### Information:
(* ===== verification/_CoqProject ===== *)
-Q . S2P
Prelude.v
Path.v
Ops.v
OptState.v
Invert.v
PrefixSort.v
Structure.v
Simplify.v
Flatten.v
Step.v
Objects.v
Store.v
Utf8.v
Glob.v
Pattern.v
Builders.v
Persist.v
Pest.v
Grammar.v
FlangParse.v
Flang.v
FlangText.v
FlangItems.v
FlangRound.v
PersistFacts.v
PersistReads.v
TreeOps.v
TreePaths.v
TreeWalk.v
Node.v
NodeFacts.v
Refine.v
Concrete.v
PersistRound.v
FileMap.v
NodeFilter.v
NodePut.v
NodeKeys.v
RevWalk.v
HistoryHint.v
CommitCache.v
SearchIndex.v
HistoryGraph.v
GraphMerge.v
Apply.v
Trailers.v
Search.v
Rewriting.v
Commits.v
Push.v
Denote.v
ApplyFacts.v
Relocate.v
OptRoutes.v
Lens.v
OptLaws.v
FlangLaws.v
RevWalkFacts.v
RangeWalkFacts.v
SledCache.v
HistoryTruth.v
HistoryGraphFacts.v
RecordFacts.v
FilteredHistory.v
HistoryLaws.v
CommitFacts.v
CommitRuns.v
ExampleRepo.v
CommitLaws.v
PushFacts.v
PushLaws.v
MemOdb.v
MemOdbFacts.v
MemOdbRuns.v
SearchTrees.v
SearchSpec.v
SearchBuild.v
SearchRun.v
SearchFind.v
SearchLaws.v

--

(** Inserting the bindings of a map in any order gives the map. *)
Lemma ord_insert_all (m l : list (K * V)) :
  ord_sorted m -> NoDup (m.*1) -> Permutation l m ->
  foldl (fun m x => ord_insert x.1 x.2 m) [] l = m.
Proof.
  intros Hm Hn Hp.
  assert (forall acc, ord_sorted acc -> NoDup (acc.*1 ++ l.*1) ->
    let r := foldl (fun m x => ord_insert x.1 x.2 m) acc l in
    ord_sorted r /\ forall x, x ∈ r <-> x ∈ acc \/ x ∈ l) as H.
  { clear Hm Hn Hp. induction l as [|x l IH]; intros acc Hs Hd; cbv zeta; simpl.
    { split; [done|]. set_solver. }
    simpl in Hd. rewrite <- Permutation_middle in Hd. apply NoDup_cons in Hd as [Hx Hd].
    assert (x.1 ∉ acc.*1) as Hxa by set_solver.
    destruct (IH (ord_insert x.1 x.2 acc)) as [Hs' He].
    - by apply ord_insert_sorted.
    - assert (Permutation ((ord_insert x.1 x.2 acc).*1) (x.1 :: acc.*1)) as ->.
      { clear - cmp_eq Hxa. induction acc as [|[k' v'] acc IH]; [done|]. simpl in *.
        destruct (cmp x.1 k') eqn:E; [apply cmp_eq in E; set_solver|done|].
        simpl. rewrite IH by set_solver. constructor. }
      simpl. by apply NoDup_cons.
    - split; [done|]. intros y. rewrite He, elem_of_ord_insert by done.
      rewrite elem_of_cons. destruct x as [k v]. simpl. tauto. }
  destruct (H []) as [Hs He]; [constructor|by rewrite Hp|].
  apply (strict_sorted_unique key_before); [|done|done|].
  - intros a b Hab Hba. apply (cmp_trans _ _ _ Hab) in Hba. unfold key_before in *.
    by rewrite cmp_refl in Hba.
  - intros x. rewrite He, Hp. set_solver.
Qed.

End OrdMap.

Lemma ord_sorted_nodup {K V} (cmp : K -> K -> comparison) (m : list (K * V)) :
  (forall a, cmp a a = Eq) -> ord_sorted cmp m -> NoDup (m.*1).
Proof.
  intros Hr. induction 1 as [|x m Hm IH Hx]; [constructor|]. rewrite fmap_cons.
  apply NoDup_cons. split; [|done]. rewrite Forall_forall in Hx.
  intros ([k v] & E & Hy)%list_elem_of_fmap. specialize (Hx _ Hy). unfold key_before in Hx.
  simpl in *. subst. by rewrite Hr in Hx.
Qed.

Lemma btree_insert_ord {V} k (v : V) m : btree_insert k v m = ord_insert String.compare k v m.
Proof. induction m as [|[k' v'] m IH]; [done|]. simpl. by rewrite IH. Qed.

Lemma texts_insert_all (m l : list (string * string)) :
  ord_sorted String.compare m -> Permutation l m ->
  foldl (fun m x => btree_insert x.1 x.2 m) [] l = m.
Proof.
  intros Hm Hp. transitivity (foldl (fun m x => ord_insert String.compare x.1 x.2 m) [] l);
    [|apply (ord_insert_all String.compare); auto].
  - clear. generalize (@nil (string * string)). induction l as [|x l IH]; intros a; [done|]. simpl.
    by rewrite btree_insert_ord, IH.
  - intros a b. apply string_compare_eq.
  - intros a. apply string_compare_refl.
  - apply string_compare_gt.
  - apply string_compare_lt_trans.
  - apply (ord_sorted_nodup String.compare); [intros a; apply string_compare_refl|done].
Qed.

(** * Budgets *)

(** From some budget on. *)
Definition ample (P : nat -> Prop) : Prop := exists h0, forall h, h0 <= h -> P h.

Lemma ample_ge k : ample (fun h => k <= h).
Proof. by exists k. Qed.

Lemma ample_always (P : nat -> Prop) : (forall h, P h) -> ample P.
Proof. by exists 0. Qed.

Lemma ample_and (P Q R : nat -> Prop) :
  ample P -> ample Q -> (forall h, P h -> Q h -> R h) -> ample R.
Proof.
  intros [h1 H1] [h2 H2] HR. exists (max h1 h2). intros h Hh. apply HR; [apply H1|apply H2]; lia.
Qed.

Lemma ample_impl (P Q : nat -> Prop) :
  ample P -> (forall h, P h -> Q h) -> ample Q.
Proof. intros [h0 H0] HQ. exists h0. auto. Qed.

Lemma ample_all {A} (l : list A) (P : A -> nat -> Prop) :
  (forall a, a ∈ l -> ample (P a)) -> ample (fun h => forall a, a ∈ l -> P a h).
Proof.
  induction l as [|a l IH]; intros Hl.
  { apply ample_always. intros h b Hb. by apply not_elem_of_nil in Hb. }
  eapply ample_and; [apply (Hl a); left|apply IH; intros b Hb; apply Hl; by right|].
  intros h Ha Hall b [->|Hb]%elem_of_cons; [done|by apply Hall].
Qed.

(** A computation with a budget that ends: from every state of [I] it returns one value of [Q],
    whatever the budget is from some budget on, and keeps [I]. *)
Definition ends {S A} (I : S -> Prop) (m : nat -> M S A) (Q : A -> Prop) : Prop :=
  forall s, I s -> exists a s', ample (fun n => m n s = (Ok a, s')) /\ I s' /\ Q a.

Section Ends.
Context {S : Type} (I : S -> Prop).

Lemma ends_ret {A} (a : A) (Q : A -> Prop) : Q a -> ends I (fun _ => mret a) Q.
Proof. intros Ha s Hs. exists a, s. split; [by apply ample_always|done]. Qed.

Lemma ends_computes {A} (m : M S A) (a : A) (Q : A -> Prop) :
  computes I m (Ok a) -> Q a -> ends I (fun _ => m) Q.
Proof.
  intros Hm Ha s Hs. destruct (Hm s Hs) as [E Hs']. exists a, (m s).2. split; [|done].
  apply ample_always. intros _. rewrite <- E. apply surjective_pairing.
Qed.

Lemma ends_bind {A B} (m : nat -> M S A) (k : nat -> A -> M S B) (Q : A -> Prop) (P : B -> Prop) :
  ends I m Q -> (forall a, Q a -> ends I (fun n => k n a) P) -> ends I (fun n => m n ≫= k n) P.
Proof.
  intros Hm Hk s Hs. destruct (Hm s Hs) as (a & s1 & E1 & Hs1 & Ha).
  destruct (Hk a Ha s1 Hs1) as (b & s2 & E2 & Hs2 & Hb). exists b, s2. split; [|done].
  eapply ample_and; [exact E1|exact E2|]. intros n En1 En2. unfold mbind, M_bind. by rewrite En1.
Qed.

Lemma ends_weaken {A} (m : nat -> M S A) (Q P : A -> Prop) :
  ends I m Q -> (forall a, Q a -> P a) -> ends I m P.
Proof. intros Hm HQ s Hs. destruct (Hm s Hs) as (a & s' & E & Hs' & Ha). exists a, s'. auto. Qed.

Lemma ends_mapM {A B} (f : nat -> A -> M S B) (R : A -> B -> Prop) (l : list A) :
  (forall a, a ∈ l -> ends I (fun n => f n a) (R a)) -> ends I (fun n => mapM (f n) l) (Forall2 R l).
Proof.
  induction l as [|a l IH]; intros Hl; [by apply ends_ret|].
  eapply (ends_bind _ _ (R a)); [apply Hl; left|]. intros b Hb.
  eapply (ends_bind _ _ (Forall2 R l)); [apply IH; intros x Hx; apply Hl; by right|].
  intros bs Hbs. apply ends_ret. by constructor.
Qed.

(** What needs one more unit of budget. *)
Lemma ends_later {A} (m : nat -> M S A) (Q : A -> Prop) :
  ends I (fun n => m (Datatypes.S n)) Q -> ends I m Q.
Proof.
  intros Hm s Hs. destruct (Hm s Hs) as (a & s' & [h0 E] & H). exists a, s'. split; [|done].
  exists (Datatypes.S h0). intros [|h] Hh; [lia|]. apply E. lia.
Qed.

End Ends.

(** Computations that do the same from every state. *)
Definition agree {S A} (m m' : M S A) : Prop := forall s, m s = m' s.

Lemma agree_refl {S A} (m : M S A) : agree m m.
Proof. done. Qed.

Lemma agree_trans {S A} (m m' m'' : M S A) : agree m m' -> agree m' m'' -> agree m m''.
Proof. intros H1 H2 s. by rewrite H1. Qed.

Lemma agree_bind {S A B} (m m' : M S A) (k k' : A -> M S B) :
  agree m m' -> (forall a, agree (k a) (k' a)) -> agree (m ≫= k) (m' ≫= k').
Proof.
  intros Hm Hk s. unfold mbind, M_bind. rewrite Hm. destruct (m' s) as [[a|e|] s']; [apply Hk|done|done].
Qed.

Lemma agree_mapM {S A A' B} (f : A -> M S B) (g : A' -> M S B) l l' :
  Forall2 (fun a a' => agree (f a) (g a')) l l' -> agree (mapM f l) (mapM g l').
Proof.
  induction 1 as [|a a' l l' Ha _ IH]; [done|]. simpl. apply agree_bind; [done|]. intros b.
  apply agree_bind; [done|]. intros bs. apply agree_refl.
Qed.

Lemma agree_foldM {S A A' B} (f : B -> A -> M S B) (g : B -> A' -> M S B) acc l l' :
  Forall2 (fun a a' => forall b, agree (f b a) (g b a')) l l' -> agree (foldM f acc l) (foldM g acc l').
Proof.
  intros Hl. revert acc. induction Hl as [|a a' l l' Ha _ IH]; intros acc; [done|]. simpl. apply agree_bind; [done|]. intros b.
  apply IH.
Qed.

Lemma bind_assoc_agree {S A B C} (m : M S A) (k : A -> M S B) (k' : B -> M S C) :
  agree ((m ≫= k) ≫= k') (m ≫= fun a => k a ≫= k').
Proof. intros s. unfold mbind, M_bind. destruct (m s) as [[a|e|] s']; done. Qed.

### Exercise brief:
For the lines above, output exactly those from the line containing "intros Hm Hk s." through the line containing "Proof. intros s.", and skip the others.

### Answer section:
  intros Hm Hk s. unfold mbind, M_bind. rewrite Hm. destruct (m' s) as [[a|e|] s']; [apply Hk|done|done].
Qed.

Lemma agree_mapM {S A A' B} (f : A -> M S B) (g : A' -> M S B) l l' :
  Forall2 (fun a a' => agree (f a) (g a')) l l' -> agree (mapM f l) (mapM g l').
Proof.
  induction 1 as [|a a' l l' Ha _ IH]; [done|]. simpl. apply agree_bind; [done|]. intros b.
  apply agree_bind; [done|]. intros bs. apply agree_refl.
Qed.

Lemma agree_foldM {S A A' B} (f : B -> A -> M S B) (g : B -> A' -> M S B) acc l l' :
  Forall2 (fun a a' => forall b, agree (f b a) (g b a')) l l' -> agree (foldM f acc l) (foldM g acc l').
Proof.
  intros Hl. revert acc. induction Hl as [|a a' l l' Ha _ IH]; intros acc; [done|]. simpl. apply agree_bind; [done|]. intros b.
  apply IH.
Qed.

Lemma bind_assoc_agree {S A B C} (m : M S A) (k : A -> M S B) (k' : B -> M S C) :
  agree ((m ≫= k) ≫= k') (m ≫= fun a => k a ≫= k').
Proof. intros s. unfold mbind, M_bind. destruct (m s) as [[a|e|] s']; done. Qed.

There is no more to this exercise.